Page 81 of Caging Darling

The shadows wail, multiplying until the cabin is blanketed in darkness, until there’s nothing anchoring me to this space except for Peter’s grip on my neck and the cold press of the table against my cheek.

What must be a full minute passes. Then, slowly, the shadows dissipate, disappearing into the cracks in the planked walls. The Nomad’s face appears before mine again, the vision fading at the edges, but his blue eyes just as potent.

“Now,” he says, holding out his hand. “Do we have a bargain?”

“What did he say? Who is that man?” demands Peter.

“He has many names,” says the old woman, “but in this region, they call him the Nomad.”

Only when the vision dissipates and the light filters out of the room do I let myself lose consciousness.

CHAPTER 29

“Idon’t care that your master requires a passcode.”
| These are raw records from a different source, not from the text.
(** [fdNew] when the native open fails: the call is over before the
    table or its mutex is touched. *)
Lemma fdNew_open_fails fopen (s : t) (filenamep modep : string) :
  fopen filenamep modep = NULL ->
  run (fdNew fopen filenamep modep) s
  = (Returned 0, s, [EvFopen filenamep modep NULL]).
Proof.
  intros Hfail. unfold fdNew, native_fopen. run_unfold.
  rewrite Hfail. by destruct s.
Qed.

(** [fdNewMcd] when the native open fails: the slot has left the pool
    by then and stays out of it. *)
Lemma fdNewMcd_open_fails fopen (s : t) (filenamep : string)
    (rest : list N) (idx : N) :
  fopen filenamep "w"%string = NULL ->
  m_fdFreeMct s = rest ++ [idx] ->
  (N.to_nat idx < length (m_fdps s))%nat ->
  run (fdNewMcd fopen filenamep) s
  = (Returned 0,
     set_fdps (<[N.to_nat idx := NULL]> (m_fdps s)) (set_fdFreeMct rest s),
     [EvLock m_fdMutex; EvFopen filenamep "w" NULL; EvUnlock m_fdMutex]).
Proof.
  intros Hfail Hpool Hidx.
  unfold fdNewMcd, native_fopen, fdps_write, fdps_read. run_unfold.
  rewrite Hpool, pop_back_snoc. cbn. rewrite Hfail.
  rewrite decide_True by done. cbn.
  rewrite list_lookup_insert_eq by done. reflexivity.
Qed.

(** [fdNewMcd] on an empty pool: zero, and not even an open. *)
Lemma fdNewMcd_pool_empty fopen (s : t) (filenamep : string) :
  m_fdFreeMct s = [] ->
  run (fdNewMcd fopen filenamep) s
  = (Returned 0, s, [EvLock m_fdMutex; EvUnlock m_fdMutex]).
Proof.
  intros Hpool. unfold fdNewMcd. run_unfold.
  rewrite Hpool. cbn. by destruct s.
Qed.

End FileTable.

(** C10.  Each call makes one native open; let that open fail.  An
    [fdNew] whose open of the file in the given mode fails returns zero
    and the registry is what it was: no slot taken, free list and table
    untouched (the mutex is not even taken).  An [fdNewMcd] whose open of
    the file for writing fails, with a slot left in its pool, also
    returns zero, but the slot at the back of the pool has been popped
    and is not put back; the table entry of the slot has been written
    with the null result of the open. *)
Theorem fdNew_open_failure_is_atomic_fdNewMcd_is_not
    (fopen : string -> string -> N) (s : VerilatedImp.t)
    (filenamep modep : string) :
  (fopen filenamep modep = NULL ->
   VerilatedImp.run (VerilatedImp.fdNew fopen filenamep modep) s
   = (VerilatedImp.Returned 0, s, [EvFopen filenamep modep NULL]))
  /\ (fopen filenamep "w"%string = NULL ->
      forall rest idx,
        VerilatedImp.m_fdFreeMct s = rest ++ [idx] ->
        (N.to_nat idx < length (VerilatedImp.m_fdps s))%nat ->
        exists s',
          VerilatedImp.run (VerilatedImp.fdNewMcd fopen filenamep) s
          = (VerilatedImp.Returned 0, s',
             [EvLock m_fdMutex; EvFopen filenamep "w" NULL; EvUnlock m_fdMutex])
          /\ VerilatedImp.m_fdFreeMct s' = rest
          /\ VerilatedImp.m_fdps s'
             = <[N.to_nat idx := NULL]> (VerilatedImp.m_fdps s)
          /\ VerilatedImp.m_fdFree s' = VerilatedImp.m_fdFree s).
Proof.
  split.
  - intros Hfail. by apply fdNew_open_fails.
  - intros Hfail rest idx Hpool Hidx. eexists. split.
    + by apply fdNewMcd_open_fails.
    + done.
Qed.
“Sir, with all due respect, ain’t nobody getting into the Gathers without a?—”

The man standing before us guarding the dock goes still as Peter’s shadowy tendrils snake from his back and secure themselves around the man’s throat.

“Tell your master,” says Peter, as the man gargles, the woman next to him taking a step back from the scene, “that I have a master of my own. And that she will not be pleased if I don’t deliver.”
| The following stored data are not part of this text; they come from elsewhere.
(* ===================================================================== *)
(** * Reading a changeset element *)
(* ===================================================================== *)

(** Whether the author of a comment is in the user table. *)
Definition resolvable (users : user_map_t) (c : changeset_comment.t) : bool :=
  match users !! changeset_comment.author_id c with
  | Some _ => true
  | None => false
  end.

Section ChangesetElement.

Variable B : build.

Lemma changeset_attributes_names now users uil cs :
  attr_names_in ["id"; "created_at"; "closed_at"; "open"; "user"; "uid";
                 "min_lat"; "min_lon"; "max_lat"; "max_lon"; "num_changes"]
                (changeset_attributes B now users uil cs) = true.
Proof.
  unfold changeset_attributes.
  destruct (pt.gt _ _), (if user_info_level.eqb uil _ then _ else _),
    (changeset.min_lat cs), (changeset.max_lat cs), (changeset.min_lon cs),
    (changeset.max_lon cs); reflexivity.
Qed.

Lemma changeset_attributes_started now users uil cs :
  started (changeset_attributes B now users uil cs) = ["changeset"].
Proof.
  unfold changeset_attributes.
  destruct (pt.gt _ _), (if user_info_level.eqb uil _ then _ else _),
    (changeset.min_lat cs), (changeset.max_lat cs), (changeset.min_lon cs),
    (changeset.max_lon cs); reflexivity.
Qed.

Lemma write_changeset_tags_started id tag_itr :
  Forall (eq "tag") (started (fst (write_changeset_tags B id tag_itr))).
Proof.
  induction tag_itr as [|t next IH]; [constructor|]. cbn [write_changeset_tags].
  destruct (_ <=? _); [|constructor].
  destruct (write_changeset_tags B id next) as [out itr]. cbn [fst] in *.
  rewrite started_app. apply Forall_app. split; [|exact IH].
  destruct (_ =? _); repeat constructor.
Qed.

Lemma count_elements_none name calls :
  Forall (fun n => String.eqb name n = false) (started calls) ->
  count_elements name calls = 0%nat.
Proof.
  unfold count_elements. induction 1 as [|n l Hn _ IH]; [reflexivity|].
  cbn [List.filter]. rewrite Hn. exact IH.
Qed.

Lemma comment_elements_started users uil ccs :
  started (flat_map (comment_element B users uil) ccs)
  = flat_map (fun c => if resolvable users c then ["comment"; "text"] else [])
             ccs.
Proof.
  induction ccs as [|c ccs IH]; [reflexivity|].
  cbn [flat_map]. rewrite started_app, IH. f_equal.
  unfold comment_element, resolvable.
  destruct (users !! _); [|reflexivity]. destruct uil; reflexivity.
Qed.

Lemma comment_elements_count users uil ccs :
  count_elements "comment" (flat_map (comment_element B users uil) ccs)
  = length (List.filter (resolvable users) ccs)
  /\ count_elements "discussion" (flat_map (comment_element B users uil) ccs)
     = 0%nat.
Proof.
  unfold count_elements. rewrite comment_elements_started.
  induction ccs as [|c ccs [IH1 IH2]]; [split; reflexivity|].
  cbn [flat_map List.filter]. rewrite !List.filter_app, !length_app, IH1, IH2.
  destruct (resolvable users c); split; reflexivity.
Qed.

(** What can be read off the calls of one changeset element. *)
Lemma changeset_element_reading w cs tag_itr ccs :
  let e := changeset_element B w cs tag_itr ccs in
  let visible := visible_comments (changeset.id cs) ccs in
  let discussing :=
    (Z.of_nat (length visible) >? 0)
    && changeset_discussions.eqb (m_changeset_discussions w)
                                 changeset_discussions.FULL in
  attribute_values "comments_count" e = [Str.fmt_int (Z.of_nat (length visible))]
  /\ count_elements "discussion" e = (if discussing then 1 else 0)%nat
  /\ count_elements "comment" e
     = (if discussing
        then length (List.filter (resolvable (m_users w)) visible)
        else 0)%nat.
Proof.
  intros e visible discussing. subst e. unfold changeset_element.
  assert (Htags : forall name, String.eqb name "tag" = false ->
            count_elements name
              (fst (write_changeset_tags B (changeset.id cs) tag_itr)) = 0%nat).
  { intros name Hname. apply count_elements_none.
    eapply Forall_impl; [apply write_changeset_tags_started|].
    cbn beta. intros n <-. exact Hname. }
  split; [|split].
  - rewrite !attribute_values_app.
    rewrite (attribute_values_absent _ "comments_count" _
               (changeset_attributes_names _ _ _ _)) by reflexivity.
    rewrite (attribute_values_absent _ "comments_count" _
               (write_changeset_tags_names B _ _)) by reflexivity.
    rewrite (attribute_values_absent ["uid"; "user"; "date"] "comments_count"
               (discussion_of B w (changeset.id cs) ccs)); [reflexivity| |reflexivity].
    unfold discussion_of. destruct (_ && _); [|reflexivity].
    unfold start_discussion, end_discussion, begin, end_.
    rewrite !attr_names_in_app. cbn [attr_names_in forallb andb].
    rewrite andb_true_r. fold (attr_names_in ["uid"; "user"; "date"]).
    induction (visible_comments (changeset.id cs) ccs) as [|c l IH];
      [reflexivity|].
    cbn [flat_map]. rewrite attr_names_in_app.
    fold (attr_names_in ["uid"; "user"; "date"]) in IH. rewrite IH, andb_true_r.
    unfold comment_element. destruct (m_users w !! _); [|reflexivity].
    destruct (m_user_info_level w); reflexivity.
  - rewrite !count_elements_app, Htags by reflexivity.
    unfold count_elements at 1 2 4.
    rewrite changeset_attributes_started. cbn [started flat_map attribute_int
      end_ app List.filter String.eqb Ascii.eqb Bool.eqb length].
    unfold discussion_of. fold visible. fold discussing.
    destruct discussing; [|reflexivity].
    unfold start_discussion, end_discussion, begin, end_.
    rewrite !count_elements_app.
    rewrite (proj2 (comment_elements_count _ _ _)). reflexivity.
  - rewrite !count_elements_app, Htags by reflexivity.
    unfold count_elements at 1 2 4.
    rewrite changeset_attributes_started. cbn [started flat_map attribute_int
      end_ app List.filter String.eqb Ascii.eqb Bool.eqb length].
    unfold discussion_of. fold visible. fold discussing.
    destruct discussing; [|reflexivity].
    unfold start_discussion, end_discussion, begin, end_.
    rewrite !count_elements_app.
    rewrite (proj1 (comment_elements_count _ _ _)).
    unfold count_elements. cbn. lia.
Qed.

End ChangesetElement.

(** C7: on changesets of increasing id and comments sorted by changeset
    id, the element written for each changeset carries [comments_count]
    equal to the number of visible comments of that changeset in the whole
    comment sequence, written before its tags and discussion; when
    discussions are included and the count is positive a [discussion]
    element follows with one [comment] element per visible comment whose
    author is in the user table.  One changeset with a visible and an
    invisible comment, full user information and discussions included,
    gives [comments_count="1"] and one [discussion] with one [comment]. *)
Theorem C7_comments_count_and_discussion :
  (forall B w css ts ccs,
      StronglySorted Z.lt (map changeset.id css) ->
      sorted_comments ccs ->
      written (changesets B w css ts ccs)
      = written w ++ concat (map cs_calls (changesets_trace B w css ts ccs))
      /\ Forall2 (fun cs it =>
                    exists tag_itr,
                      cs_calls it = changeset_element B w cs tag_itr ccs)
                 css (changesets_trace B w css ts ccs))
  /\ (forall B w cs tag_itr ccs,
         let e := changeset_element B w cs tag_itr ccs in
         let visible := visible_comments (changeset.id cs) ccs in
         let discussing :=
           (Z.of_nat (length visible) >? 0)
           && changeset_discussions.eqb (m_changeset_discussions w)
                                        changeset_discussions.FULL in
         attribute_values "comments_count" e
         = [Str.fmt_int (Z.of_nat (length visible))]
         /\ count_elements "discussion" e = (if discussing then 1 else 0)%nat
         /\ count_elements "comment" e
            = (if discussing
               then length (List.filter (resolvable (m_users w)) visible)
               else 0)%nat)
  /\ (let w := Demo.writer Demo.alice user_info_level.FULL
                           changeset_discussions.FULL in
      let out :=
        cs_calls (changeset_body Demo.B w (Demo.a_changeset 5 7 Demo.earlier)
                    [Demo.a_tag 5 "comment" "survey"; Demo.a_tag 5 "source" "gps"]
                    [Demo.a_comment 5 7 "looks good" true;
                     Demo.a_comment 5 7 "spam" false]) in
      attribute_values "comments_count" out = ["1"]
      /\ count_elements "discussion" out = 1%nat
      /\ count_elements "comment" out = 1%nat
      /\ text_nodes out = ["looks good"]).
Proof.
  split; [|split].
  - intros B w css ts ccs Hids Hs. split.
    + apply (changesets_loop_written B w css ts ccs).
    + apply (changesets_trace_sorted B w ccs css w ts ccs);
        [repeat split | exact Hids | exact Hs | reflexivity].
  - intros B w cs tag_itr ccs. apply changeset_element_reading.
  - cbv zeta. repeat split; vm_compute; reflexivity.
Qed.

Lemma C7_comments_count_and_discussion_witness :
  let w := Demo.writer Demo.alice user_info_level.FULL
                       changeset_discussions.FULL in
  let css := [Demo.a_changeset 5 7 Demo.earlier;
              Demo.a_changeset 6 8 Demo.later] in
  let ccs := [Demo.a_comment 5 7 "looks good" true;
              Demo.a_comment 5 7 "spam" false;
              Demo.a_comment 6 9 "thanks" true] in
  StronglySorted Z.lt (map changeset.id css)
  /\ sorted_comments ccs
  /\ Forall2 (fun cs it =>
                exists tag_itr,
                  cs_calls it = changeset_element Demo.B w cs tag_itr ccs)
             css (changesets_trace Demo.B w css [] ccs).
Proof.
  intros w css ccs.
  assert (Hids : StronglySorted Z.lt (map changeset.id css))
    by (repeat constructor).
  assert (Hs : sorted_comments ccs)
    by (unfold sorted_comments; repeat constructor; cbn; lia).
  split; [exact Hids|]. split; [exact Hs|].
  exact (proj2 (proj1 C7_comments_count_and_discussion Demo.B w css [] ccs
                      Hids Hs)).
Defined.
It’s a bluff, but the woman on deck with the other guard runs off toward the ship in the center of the Gathers. The Nomad’s ship.
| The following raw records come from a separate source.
(** The three codes that come with empty vectors: [PrimalInfeasible] is
    returned only by the pre-flight check or at a due check where the
    optimality test fails and the primal certificate test holds,
    [DualInfeasible] only at a due check where both fail and the dual
    certificate test holds, [Unknown] only when the KKT factorization
    reports [info <> 0], before any pass. *)
Theorem empty_vector_codes (fuel : nat) (pbm : QuadraticProgram) (prm : SolverParams)
    (hotstart : option Solution) (r : Report) :
  solveQP_report fuel pbm prm hotstart = Returns r ->
  (code (solution r) = PrimalInfeasible ->
     solution r = mkSolution PrimalInfeasible [] []
     /\ ((feasible_set_empty pbm = Some true
          /\ kkt_factorizations r = 0%nat /\ iterations r = 0%nat)
         \/ (feasible_set_empty pbm = Some false
             /\ exists j,
                  iterations r = S j
                  /\ stop_check_due prm (counter j) = Some true
                  /\ optimal_test pbm prm
                       (committed (factorize (kkt_matrix pbm prm)) pbm prm
                          (init_iterates pbm hotstart) j) = false
                  /\ primal_infeasible_test pbm prm
                       (committed (factorize (kkt_matrix pbm prm)) pbm prm
                          (init_iterates pbm hotstart) j)
                       (committed (factorize (kkt_matrix pbm prm)) pbm prm
                          (init_iterates pbm hotstart) (S j)) = true)))
  /\ (code (solution r) = DualInfeasible ->
      solution r = mkSolution DualInfeasible [] []
      /\ exists j,
           iterations r = S j
           /\ stop_check_due prm (counter j) = Some true
           /\ optimal_test pbm prm
                (committed (factorize (kkt_matrix pbm prm)) pbm prm
                   (init_iterates pbm hotstart) j) = false
           /\ primal_infeasible_test pbm prm
                (committed (factorize (kkt_matrix pbm prm)) pbm prm
                   (init_iterates pbm hotstart) j)
                (committed (factorize (kkt_matrix pbm prm)) pbm prm
                   (init_iterates pbm hotstart) (S j)) = false
           /\ dual_infeasible_test pbm prm
                (committed (factorize (kkt_matrix pbm prm)) pbm prm
                   (init_iterates pbm hotstart) j)
                (committed (factorize (kkt_matrix pbm prm)) pbm prm
                   (init_iterates pbm hotstart) (S j)) = true)
  /\ (code (solution r) = Unknown ->
      solution r = mkSolution Unknown [] []
      /\ iterations r = 0%nat
      /\ info (factorize (kkt_matrix pbm prm)) <> 0).
Proof.
  intros Hret.
  destruct (solveQP_report_cases _ _ _ _ _ Hret)
    as [(Hpre & ->) | [(Hpre & Hinfo & ->) | (Hpre & Hinfo & Hloop)]]; cbn.
  - split; [intros _; split; [reflexivity | left; auto]|].
    split; intros Hc; discriminate Hc.
  - split; [intros Hc; discriminate Hc|]. split; [intros Hc; discriminate Hc|].
    intros _. auto.
  - apply admm_loop_result in Hloop
      as (_ & j & _ & Hq & [(_ & _ & Hsol) | (_ & Hit & Hdue & f & Hstop)]).
    + rewrite Hsol. cbn. split; [|split]; intros Hc; discriminate Hc.
    + apply stopping_check_cases in Hstop
        as [(Hopt & Hcode & _) | [(Hopt & Hpi & Hsol) | (Hopt & Hpi & Hdi & Hsol)]].
      * split; [|split]; intros Hc; rewrite Hc in Hcode; destruct Hcode; discriminate.
      * rewrite Hsol. cbn. split; [|split; intros Hc; discriminate Hc].
        intros _. split; [reflexivity|]. right. split; [exact Hpre|].
        exists j. repeat split; assumption.
      * rewrite Hsol. cbn. split; [intros Hc; discriminate Hc|].
        split; [|intros Hc; discriminate Hc].
        intros _. split; [reflexivity|]. exists j. repeat split; assumption.
Qed.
Tears prick my eyes as I stare at it in the distance. The Gathers has moved docking sites since the last time I visited. While before it was stationed off the coast of Zereth, they’ve since drifted west, closer to Kruschi. The waters here are just as black as Zereth’s, shadows cast down by a nearby cliff.

“You don’t have to kill him,” I say to Peter, still choking the Nomad’s guard.

He ignores me, and I watch as the man falls to his knees onto the deck, Peter’s hand unfaltering from his throat. I recognize him from when I was last here with Astor. He had led us all the way to the Nomad’s ship.

I suppose if he’d killed me then, he wouldn’t be dying, the breath slowly being squeezed from his lungs.

Mercy is such a strange, horrible thing, for which the Fates have no tolerance.

Still. “Peter, please.”

But Peter isn’t listening to me. And there’s nothing I can do as the light leaves the man’s eyes.

When the woman returns, it’s with orders to bring us to the Nomad. She doesn’t comment on the corpse of her friend, but tears glimmer in her eyes as she leads us the entire way.

When I came here with Astor, we both climbed the rope ladders between the boats until the man who just died thought I was shaking too hard to climb the last one. Only then did Astor carry me, and only after telling me he knew I could do it myself.

Peter doesn’t consider such things. He just wraps his arm around me and tucks me into his side, flying me at a distance as the woman directs us to the looming center ship.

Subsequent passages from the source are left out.